EXTRACTED RECORDS
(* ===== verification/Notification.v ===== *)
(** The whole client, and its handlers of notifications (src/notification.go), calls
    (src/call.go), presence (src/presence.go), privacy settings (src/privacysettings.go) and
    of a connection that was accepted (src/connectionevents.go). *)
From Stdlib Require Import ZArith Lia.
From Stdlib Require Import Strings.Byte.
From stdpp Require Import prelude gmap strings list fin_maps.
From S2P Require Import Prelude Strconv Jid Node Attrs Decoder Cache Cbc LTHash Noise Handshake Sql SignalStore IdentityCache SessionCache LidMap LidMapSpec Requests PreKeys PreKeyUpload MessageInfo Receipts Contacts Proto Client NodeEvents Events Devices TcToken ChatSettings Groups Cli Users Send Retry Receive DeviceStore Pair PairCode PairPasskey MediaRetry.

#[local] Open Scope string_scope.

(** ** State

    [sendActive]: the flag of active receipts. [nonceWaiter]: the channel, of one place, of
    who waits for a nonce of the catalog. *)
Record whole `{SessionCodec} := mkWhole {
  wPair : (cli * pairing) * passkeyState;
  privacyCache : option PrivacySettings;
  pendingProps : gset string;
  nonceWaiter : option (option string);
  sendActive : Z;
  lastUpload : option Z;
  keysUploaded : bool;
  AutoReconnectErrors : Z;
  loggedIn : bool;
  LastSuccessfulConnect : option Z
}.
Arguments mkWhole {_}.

---

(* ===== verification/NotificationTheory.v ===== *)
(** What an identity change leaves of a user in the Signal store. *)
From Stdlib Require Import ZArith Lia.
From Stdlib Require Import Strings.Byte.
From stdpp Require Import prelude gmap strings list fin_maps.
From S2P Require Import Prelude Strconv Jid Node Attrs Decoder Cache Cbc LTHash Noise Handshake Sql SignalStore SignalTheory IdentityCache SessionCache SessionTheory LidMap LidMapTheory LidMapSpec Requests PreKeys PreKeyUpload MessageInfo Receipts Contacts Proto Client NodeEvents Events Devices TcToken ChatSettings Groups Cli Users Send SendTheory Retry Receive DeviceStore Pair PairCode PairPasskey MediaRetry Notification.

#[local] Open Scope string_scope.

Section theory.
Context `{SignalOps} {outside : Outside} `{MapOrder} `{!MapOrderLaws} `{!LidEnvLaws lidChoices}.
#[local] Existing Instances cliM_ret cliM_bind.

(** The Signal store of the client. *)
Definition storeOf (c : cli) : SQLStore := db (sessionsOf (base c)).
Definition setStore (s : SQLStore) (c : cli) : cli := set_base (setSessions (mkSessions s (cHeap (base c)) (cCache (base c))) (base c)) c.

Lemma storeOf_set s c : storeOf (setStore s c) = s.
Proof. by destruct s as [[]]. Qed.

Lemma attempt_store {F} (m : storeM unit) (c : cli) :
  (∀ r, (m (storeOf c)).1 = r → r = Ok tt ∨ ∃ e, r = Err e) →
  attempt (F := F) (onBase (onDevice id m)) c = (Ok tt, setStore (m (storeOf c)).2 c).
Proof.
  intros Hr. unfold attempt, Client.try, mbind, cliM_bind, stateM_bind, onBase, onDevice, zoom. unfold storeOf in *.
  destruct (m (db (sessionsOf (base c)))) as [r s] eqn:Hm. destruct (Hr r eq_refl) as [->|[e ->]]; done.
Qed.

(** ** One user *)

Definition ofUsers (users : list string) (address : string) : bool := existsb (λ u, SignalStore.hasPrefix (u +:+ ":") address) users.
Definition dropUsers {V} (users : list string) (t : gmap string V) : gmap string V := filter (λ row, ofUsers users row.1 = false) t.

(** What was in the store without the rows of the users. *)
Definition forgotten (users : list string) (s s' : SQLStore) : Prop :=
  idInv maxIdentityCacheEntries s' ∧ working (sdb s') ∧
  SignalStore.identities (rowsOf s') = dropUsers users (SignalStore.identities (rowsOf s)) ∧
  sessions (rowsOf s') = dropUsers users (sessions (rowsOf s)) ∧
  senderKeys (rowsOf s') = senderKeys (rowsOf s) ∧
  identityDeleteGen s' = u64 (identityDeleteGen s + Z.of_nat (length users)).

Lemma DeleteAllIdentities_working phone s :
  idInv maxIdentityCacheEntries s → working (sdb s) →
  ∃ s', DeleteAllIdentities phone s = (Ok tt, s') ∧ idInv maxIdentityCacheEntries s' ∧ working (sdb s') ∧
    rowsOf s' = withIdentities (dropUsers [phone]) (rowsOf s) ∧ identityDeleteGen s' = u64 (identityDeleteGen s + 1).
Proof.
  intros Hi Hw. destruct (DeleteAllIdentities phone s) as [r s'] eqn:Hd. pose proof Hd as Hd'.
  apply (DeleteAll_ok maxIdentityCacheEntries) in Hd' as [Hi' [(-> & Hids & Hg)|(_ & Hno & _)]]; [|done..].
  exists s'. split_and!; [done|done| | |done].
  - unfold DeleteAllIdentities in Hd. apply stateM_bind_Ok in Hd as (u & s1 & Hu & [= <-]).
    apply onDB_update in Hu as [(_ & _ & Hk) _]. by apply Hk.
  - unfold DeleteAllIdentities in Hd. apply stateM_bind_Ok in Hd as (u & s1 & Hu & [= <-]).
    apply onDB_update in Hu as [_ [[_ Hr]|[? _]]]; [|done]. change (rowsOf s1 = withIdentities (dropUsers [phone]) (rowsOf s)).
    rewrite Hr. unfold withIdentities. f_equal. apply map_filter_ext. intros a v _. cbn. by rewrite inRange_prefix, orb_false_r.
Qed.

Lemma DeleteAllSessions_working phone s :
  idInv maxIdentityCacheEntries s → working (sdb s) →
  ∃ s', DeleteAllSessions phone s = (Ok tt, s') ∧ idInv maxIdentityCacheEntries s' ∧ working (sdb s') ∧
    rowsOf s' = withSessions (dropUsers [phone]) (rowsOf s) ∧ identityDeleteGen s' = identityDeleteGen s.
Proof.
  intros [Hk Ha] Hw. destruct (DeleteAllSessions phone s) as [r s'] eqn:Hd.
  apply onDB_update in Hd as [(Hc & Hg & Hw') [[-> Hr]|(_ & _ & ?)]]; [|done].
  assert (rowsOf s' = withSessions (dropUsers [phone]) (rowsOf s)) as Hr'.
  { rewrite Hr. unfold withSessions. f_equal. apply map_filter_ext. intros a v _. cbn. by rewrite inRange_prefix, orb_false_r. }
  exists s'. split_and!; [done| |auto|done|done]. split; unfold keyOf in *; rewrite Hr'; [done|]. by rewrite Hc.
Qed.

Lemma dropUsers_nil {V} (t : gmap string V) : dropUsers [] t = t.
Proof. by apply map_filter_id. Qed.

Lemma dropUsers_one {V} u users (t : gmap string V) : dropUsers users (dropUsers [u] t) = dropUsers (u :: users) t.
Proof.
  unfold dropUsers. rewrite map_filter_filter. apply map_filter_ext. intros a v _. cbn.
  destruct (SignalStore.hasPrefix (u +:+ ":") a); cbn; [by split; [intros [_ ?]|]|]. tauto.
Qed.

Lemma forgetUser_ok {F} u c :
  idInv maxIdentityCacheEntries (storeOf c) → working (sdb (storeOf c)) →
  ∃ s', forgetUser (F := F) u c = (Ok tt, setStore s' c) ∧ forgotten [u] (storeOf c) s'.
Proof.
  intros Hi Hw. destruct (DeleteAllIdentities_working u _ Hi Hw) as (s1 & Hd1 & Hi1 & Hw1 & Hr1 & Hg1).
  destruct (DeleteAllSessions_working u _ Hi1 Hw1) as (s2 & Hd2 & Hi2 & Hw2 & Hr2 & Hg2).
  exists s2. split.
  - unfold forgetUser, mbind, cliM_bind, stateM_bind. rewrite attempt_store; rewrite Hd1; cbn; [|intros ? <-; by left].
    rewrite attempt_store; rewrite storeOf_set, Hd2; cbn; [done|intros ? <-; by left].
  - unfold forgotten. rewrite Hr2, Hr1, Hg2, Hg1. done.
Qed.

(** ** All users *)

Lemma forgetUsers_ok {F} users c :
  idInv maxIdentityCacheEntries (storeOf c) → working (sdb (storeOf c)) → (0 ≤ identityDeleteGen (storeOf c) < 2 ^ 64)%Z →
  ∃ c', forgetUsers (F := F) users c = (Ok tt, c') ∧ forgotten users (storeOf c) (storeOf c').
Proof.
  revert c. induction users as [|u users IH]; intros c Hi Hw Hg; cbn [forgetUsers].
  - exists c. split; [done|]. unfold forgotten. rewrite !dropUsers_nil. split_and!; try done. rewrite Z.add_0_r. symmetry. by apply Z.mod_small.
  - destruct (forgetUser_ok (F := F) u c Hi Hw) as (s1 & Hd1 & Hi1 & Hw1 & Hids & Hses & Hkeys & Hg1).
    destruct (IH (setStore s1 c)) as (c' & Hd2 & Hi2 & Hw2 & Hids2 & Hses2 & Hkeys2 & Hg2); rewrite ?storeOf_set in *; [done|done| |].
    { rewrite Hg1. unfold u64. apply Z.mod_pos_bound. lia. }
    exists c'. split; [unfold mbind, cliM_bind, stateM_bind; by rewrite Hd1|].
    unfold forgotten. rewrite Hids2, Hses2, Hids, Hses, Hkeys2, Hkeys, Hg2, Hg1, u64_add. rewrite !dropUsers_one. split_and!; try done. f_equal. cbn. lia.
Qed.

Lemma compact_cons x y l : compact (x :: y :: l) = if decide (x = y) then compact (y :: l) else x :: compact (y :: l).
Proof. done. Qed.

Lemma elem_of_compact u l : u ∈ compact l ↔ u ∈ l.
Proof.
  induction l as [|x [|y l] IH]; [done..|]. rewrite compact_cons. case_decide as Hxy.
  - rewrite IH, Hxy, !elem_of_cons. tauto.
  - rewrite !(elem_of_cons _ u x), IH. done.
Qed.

TRY IT
Search the listing for "Contacts" and copy each line holding it.

SOLUTION TO THIS EXERCISE
From S2P Require Import Prelude Strconv Jid Node Attrs Decoder Cache Cbc LTHash Noise Handshake Sql SignalStore IdentityCache SessionCache LidMap LidMapSpec Requests PreKeys PreKeyUpload MessageInfo Receipts Contacts Proto Client NodeEvents Events Devices TcToken ChatSettings Groups Cli Users Send Retry Receive DeviceStore Pair PairCode PairPasskey MediaRetry.
From S2P Require Import Prelude Strconv Jid Node Attrs Decoder Cache Cbc LTHash Noise Handshake Sql SignalStore SignalTheory IdentityCache SessionCache SessionTheory LidMap LidMapTheory LidMapSpec Requests PreKeys PreKeyUpload MessageInfo Receipts Contacts Proto Client NodeEvents Events Devices TcToken ChatSettings Groups Cli Users Send SendTheory Retry Receive DeviceStore Pair PairCode PairPasskey MediaRetry Notification.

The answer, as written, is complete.